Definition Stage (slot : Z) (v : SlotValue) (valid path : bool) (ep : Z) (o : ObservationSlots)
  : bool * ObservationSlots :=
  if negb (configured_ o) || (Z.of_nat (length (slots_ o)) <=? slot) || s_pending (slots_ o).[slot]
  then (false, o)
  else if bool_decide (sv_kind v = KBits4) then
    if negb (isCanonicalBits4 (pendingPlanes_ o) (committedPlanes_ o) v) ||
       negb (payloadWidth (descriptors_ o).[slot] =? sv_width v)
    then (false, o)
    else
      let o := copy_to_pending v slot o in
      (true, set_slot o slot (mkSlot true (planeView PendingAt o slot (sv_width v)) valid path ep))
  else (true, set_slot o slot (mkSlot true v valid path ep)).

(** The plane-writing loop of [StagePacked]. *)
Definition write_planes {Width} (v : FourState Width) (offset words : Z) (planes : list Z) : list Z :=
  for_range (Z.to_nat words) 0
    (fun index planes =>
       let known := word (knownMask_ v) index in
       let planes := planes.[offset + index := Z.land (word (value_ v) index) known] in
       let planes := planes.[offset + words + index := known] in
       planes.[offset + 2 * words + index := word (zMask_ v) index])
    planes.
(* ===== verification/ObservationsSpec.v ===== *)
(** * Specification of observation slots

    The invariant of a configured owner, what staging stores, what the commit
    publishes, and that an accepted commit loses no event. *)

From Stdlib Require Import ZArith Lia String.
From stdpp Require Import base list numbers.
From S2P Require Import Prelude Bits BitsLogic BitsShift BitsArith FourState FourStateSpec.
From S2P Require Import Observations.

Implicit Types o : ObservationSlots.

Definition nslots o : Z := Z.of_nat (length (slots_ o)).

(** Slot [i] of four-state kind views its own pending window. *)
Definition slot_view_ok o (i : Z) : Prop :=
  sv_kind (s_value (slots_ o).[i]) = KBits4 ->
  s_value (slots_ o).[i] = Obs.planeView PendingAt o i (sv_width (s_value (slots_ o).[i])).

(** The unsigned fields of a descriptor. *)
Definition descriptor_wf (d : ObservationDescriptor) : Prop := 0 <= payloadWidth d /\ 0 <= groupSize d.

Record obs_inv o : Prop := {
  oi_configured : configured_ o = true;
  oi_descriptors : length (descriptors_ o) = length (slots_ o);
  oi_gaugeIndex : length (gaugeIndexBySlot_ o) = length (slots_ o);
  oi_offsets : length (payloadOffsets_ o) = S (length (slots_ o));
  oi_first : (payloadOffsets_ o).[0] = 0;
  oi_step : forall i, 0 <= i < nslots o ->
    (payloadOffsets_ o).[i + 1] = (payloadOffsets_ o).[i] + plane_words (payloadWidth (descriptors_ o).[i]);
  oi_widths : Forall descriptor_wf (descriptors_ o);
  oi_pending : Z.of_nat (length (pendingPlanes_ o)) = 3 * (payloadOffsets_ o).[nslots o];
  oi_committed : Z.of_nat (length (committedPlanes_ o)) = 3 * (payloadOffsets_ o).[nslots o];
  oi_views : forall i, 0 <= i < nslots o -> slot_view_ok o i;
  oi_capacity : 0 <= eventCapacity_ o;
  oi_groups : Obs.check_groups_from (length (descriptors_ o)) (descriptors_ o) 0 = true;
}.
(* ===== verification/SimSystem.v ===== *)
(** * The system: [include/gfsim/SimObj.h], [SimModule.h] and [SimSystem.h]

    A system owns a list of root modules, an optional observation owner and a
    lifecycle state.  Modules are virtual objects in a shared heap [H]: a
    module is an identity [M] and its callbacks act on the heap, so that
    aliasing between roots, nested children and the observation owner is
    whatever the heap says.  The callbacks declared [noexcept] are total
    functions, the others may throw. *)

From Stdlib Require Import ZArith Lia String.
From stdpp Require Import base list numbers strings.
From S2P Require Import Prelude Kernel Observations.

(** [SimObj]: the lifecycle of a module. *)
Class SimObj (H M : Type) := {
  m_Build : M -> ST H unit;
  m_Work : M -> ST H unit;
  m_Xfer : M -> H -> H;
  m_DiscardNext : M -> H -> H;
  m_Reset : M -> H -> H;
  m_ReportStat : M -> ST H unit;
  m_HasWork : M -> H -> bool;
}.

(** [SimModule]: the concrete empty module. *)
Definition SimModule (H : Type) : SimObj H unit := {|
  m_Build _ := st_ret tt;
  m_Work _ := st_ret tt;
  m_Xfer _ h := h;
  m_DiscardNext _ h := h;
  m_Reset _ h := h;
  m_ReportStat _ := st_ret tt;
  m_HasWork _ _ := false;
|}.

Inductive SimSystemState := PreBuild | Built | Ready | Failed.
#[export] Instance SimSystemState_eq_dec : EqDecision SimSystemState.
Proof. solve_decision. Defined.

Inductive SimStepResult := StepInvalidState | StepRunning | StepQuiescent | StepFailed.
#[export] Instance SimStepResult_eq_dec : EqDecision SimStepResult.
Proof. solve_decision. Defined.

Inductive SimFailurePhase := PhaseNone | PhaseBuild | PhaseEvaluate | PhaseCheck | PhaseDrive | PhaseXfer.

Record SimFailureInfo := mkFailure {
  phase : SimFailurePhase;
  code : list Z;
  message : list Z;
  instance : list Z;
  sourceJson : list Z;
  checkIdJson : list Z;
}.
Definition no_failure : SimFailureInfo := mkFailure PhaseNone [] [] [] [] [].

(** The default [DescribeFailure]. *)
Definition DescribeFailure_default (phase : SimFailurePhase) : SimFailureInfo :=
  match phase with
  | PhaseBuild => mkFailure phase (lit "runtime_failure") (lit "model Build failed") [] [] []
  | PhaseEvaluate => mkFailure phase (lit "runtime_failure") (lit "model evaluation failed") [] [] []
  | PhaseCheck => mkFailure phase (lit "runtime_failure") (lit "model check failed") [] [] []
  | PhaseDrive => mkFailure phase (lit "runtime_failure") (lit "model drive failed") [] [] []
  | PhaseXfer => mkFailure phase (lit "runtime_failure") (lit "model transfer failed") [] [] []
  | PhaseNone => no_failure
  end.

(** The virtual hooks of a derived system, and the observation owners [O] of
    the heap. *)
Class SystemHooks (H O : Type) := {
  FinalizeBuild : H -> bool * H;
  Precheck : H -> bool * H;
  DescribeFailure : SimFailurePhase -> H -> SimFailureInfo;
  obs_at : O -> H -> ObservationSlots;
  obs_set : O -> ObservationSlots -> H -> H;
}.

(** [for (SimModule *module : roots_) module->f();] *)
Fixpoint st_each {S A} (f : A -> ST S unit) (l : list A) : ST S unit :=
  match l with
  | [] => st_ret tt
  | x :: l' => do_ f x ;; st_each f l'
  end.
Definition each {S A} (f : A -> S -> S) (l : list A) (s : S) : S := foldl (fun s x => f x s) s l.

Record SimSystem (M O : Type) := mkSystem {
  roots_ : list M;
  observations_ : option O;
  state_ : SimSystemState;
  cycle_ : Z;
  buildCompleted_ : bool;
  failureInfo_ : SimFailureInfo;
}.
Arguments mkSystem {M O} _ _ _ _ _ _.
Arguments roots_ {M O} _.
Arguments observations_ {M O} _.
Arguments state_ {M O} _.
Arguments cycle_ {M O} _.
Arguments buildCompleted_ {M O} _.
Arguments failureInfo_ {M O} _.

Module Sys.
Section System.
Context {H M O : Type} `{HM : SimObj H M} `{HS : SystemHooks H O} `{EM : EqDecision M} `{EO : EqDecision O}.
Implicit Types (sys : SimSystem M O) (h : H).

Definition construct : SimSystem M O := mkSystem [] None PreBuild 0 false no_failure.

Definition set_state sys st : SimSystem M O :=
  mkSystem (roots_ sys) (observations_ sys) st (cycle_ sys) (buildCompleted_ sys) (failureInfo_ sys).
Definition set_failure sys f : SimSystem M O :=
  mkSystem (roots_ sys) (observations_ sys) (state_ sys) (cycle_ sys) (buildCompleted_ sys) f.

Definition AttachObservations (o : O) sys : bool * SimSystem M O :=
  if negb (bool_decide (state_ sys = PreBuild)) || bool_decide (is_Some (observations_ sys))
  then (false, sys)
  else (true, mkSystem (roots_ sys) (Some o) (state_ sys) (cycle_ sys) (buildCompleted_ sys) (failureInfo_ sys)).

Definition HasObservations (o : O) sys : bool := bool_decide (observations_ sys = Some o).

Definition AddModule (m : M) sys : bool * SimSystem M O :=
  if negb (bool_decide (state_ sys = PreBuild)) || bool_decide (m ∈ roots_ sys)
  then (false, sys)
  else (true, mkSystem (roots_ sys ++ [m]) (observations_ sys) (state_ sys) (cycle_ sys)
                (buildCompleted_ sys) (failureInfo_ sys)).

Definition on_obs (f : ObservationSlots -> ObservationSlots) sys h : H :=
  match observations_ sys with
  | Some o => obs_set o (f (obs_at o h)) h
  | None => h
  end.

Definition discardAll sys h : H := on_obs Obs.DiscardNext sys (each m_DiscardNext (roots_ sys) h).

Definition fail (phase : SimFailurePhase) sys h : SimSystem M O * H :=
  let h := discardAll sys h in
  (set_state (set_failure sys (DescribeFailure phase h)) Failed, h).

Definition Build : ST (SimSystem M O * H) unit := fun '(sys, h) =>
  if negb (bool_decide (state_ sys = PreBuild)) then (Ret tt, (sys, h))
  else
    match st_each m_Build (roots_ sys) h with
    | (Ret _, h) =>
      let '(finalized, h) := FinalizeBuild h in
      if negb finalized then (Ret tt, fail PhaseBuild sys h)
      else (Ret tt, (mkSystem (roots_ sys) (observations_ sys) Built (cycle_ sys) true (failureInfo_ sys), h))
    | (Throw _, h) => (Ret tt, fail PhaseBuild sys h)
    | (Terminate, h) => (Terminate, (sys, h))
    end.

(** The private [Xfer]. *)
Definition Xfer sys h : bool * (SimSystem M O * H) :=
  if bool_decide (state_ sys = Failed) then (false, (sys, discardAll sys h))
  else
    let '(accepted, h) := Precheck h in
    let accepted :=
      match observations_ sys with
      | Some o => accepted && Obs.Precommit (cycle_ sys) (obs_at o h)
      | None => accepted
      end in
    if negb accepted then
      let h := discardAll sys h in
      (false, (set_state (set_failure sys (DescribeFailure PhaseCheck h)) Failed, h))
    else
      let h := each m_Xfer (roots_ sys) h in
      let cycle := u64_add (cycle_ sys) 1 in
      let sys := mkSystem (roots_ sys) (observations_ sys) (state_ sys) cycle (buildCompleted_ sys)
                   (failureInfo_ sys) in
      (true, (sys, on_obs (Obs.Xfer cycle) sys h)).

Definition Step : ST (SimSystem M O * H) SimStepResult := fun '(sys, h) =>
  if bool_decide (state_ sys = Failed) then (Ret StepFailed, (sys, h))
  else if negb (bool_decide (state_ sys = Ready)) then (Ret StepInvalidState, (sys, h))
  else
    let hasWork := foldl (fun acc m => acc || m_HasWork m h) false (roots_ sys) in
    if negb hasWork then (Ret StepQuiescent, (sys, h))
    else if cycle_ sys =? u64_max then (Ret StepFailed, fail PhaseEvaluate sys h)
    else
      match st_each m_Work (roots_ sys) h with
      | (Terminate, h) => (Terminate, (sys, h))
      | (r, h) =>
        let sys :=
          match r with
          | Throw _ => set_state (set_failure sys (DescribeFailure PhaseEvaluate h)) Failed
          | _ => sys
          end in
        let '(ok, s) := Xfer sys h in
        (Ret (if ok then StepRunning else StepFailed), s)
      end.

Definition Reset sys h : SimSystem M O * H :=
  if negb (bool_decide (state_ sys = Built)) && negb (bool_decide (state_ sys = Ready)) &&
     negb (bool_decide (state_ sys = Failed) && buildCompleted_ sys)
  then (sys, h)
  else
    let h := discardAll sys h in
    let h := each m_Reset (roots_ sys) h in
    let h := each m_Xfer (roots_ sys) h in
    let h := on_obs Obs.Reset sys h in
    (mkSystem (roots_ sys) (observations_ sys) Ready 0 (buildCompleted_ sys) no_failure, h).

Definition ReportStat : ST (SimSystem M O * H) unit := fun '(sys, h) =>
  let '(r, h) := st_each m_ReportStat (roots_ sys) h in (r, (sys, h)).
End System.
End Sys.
——
### [Task to complete]
From the data above, work out how many lines hold "Implicit". Answer with the number alone.

### [Solved exercise]
2